= Problem requirements =
What lines below include the string "CallClose"? Pick them out and copy them.

= Stored records =
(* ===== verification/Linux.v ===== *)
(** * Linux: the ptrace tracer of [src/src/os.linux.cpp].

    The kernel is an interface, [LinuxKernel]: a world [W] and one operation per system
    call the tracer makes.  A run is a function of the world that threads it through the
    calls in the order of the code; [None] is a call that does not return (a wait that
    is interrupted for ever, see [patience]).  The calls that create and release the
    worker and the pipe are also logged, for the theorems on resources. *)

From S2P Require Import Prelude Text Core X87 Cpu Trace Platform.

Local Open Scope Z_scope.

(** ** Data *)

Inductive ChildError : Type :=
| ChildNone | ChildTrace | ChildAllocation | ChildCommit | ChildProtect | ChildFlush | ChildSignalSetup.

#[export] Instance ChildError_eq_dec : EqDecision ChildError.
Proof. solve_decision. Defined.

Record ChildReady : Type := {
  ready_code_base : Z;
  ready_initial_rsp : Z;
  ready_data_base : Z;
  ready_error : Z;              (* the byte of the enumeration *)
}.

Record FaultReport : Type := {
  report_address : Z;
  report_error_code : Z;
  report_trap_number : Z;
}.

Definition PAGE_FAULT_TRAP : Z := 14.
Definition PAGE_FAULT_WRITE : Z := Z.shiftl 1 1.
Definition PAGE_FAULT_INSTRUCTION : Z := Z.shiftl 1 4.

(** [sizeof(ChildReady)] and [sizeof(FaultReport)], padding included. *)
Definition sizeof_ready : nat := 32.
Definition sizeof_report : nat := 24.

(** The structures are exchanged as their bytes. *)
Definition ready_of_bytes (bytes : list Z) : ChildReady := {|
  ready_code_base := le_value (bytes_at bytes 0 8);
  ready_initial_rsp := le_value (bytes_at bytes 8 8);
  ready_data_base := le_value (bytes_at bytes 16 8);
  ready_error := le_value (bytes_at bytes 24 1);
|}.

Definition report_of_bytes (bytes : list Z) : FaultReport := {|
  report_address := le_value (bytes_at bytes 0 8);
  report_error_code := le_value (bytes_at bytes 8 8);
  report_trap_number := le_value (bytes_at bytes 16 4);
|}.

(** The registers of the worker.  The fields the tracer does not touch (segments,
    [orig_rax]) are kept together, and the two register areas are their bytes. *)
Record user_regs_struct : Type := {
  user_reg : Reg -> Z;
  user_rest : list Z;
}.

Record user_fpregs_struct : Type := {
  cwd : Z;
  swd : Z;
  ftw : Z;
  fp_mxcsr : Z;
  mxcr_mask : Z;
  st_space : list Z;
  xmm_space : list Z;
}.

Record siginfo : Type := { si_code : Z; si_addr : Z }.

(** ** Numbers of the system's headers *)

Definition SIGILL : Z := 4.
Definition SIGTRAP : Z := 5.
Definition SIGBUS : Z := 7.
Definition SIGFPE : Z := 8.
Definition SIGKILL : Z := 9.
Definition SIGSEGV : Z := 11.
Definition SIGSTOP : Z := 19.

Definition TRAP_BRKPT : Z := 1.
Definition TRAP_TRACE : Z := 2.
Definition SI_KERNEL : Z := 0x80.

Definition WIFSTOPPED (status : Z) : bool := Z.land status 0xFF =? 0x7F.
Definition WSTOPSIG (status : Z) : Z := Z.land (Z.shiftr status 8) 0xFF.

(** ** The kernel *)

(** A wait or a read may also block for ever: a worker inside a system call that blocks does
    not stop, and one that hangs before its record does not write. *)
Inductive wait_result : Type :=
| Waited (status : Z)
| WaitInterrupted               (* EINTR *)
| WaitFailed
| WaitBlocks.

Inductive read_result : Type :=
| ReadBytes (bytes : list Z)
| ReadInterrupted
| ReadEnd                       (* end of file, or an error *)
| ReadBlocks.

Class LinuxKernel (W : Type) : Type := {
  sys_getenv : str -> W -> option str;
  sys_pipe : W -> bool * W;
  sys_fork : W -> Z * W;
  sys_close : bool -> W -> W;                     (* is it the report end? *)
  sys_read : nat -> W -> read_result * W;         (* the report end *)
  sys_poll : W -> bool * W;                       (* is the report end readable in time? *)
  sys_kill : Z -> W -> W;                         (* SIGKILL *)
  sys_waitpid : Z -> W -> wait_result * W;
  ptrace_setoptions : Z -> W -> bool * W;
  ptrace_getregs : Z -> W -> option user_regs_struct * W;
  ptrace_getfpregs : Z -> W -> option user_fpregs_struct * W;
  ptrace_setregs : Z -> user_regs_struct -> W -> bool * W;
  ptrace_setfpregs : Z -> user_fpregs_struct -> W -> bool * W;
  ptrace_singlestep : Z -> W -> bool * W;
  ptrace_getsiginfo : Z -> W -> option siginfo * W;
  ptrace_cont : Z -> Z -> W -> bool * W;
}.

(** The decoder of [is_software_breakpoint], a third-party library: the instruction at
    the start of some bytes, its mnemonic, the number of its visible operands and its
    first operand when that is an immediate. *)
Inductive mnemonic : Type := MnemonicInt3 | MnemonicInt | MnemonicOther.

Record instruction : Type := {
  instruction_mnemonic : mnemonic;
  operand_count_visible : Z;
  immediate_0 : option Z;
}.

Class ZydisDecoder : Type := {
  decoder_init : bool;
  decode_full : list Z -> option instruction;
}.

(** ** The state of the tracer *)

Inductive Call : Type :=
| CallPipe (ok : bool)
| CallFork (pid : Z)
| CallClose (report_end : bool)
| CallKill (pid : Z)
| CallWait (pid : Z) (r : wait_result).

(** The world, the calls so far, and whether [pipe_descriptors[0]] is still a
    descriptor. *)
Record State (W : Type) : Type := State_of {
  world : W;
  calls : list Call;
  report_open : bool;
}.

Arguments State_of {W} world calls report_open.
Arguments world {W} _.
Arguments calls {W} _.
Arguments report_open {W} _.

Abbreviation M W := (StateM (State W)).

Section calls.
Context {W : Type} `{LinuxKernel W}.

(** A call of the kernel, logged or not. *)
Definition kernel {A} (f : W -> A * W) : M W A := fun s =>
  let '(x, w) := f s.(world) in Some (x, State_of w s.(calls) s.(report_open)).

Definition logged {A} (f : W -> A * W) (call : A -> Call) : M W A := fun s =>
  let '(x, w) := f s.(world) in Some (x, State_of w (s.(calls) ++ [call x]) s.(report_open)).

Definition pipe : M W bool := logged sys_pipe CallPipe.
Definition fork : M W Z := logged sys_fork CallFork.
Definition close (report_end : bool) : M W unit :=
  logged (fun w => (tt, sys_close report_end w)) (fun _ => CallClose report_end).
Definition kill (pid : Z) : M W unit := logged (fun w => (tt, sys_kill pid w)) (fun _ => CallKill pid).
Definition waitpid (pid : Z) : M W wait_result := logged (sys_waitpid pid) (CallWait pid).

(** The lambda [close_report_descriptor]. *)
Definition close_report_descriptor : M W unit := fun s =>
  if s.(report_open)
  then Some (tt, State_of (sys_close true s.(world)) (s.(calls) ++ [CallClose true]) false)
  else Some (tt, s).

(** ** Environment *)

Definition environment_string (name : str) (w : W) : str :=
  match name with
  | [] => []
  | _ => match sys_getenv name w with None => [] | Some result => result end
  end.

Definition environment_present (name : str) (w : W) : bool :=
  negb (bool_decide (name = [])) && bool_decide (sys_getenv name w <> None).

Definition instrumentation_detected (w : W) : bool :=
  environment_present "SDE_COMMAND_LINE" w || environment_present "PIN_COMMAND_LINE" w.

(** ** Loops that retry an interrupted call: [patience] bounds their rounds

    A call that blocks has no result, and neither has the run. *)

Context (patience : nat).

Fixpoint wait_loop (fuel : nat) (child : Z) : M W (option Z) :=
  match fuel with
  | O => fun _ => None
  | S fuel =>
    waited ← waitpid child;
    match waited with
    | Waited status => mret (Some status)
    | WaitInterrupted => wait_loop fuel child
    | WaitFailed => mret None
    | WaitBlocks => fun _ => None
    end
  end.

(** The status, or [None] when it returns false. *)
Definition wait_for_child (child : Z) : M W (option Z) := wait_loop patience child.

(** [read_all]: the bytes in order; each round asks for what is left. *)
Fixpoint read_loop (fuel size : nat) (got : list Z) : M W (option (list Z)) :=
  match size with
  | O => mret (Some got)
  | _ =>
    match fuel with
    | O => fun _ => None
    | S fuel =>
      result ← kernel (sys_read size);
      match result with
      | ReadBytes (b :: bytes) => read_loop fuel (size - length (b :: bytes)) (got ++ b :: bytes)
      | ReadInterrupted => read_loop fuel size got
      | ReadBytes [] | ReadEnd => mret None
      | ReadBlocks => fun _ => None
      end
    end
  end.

* * *

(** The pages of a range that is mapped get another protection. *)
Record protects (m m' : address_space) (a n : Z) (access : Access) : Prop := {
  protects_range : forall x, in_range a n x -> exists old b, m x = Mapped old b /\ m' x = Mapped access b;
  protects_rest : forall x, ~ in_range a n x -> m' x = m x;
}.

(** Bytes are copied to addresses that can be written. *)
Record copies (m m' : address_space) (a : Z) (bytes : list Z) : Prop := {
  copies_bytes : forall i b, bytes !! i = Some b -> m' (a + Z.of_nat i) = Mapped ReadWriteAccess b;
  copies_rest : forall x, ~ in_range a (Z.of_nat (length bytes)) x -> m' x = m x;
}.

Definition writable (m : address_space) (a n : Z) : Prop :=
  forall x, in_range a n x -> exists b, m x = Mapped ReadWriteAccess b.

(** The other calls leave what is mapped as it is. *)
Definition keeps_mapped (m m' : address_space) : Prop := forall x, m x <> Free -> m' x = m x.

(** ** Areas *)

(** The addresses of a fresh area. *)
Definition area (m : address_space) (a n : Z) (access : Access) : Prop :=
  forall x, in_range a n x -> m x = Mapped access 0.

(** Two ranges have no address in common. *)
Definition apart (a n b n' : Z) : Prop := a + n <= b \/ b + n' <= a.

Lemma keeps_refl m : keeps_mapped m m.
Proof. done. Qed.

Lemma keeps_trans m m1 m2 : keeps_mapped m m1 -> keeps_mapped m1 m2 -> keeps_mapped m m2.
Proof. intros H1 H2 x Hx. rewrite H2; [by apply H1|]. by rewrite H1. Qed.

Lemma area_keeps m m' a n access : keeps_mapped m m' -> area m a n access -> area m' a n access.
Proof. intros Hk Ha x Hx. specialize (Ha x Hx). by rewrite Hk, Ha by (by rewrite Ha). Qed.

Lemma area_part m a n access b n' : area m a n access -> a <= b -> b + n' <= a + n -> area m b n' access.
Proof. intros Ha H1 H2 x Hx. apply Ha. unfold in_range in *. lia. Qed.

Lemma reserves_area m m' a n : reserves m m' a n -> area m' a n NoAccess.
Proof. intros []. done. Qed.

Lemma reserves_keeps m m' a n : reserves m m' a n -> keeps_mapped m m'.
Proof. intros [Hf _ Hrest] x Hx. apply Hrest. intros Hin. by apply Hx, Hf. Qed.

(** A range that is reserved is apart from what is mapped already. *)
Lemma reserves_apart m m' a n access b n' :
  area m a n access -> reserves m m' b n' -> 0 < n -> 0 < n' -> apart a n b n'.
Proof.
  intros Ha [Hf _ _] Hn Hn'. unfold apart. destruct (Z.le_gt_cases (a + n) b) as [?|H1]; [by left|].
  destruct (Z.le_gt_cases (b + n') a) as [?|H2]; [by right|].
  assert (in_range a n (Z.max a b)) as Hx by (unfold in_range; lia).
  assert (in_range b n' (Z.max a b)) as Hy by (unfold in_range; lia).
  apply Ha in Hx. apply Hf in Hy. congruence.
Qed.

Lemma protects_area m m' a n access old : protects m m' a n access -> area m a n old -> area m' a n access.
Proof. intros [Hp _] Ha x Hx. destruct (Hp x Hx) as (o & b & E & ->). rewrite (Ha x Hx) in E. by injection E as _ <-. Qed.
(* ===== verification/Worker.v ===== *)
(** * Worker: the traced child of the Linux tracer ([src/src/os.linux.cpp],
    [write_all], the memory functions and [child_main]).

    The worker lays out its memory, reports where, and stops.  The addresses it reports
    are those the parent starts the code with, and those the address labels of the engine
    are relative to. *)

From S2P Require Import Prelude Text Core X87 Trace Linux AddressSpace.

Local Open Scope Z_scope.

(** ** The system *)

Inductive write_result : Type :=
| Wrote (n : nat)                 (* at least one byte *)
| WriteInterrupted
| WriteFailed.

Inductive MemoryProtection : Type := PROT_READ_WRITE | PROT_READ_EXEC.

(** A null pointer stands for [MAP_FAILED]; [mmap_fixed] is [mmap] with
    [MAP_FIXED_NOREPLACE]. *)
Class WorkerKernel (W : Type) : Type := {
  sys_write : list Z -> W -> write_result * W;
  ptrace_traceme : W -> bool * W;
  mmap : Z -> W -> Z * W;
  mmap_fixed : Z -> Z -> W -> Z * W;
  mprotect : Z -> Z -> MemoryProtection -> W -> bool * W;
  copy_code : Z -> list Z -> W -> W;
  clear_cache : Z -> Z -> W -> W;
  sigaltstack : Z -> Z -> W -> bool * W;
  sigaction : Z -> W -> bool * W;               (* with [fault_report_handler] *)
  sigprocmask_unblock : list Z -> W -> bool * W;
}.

= Reply to the exercise =
| CallClose (report_end : bool)
  logged (fun w => (tt, sys_close report_end w)) (fun _ => CallClose report_end).
  then Some (tt, State_of (sys_close true s.(world)) (s.(calls) ++ [CallClose true]) false)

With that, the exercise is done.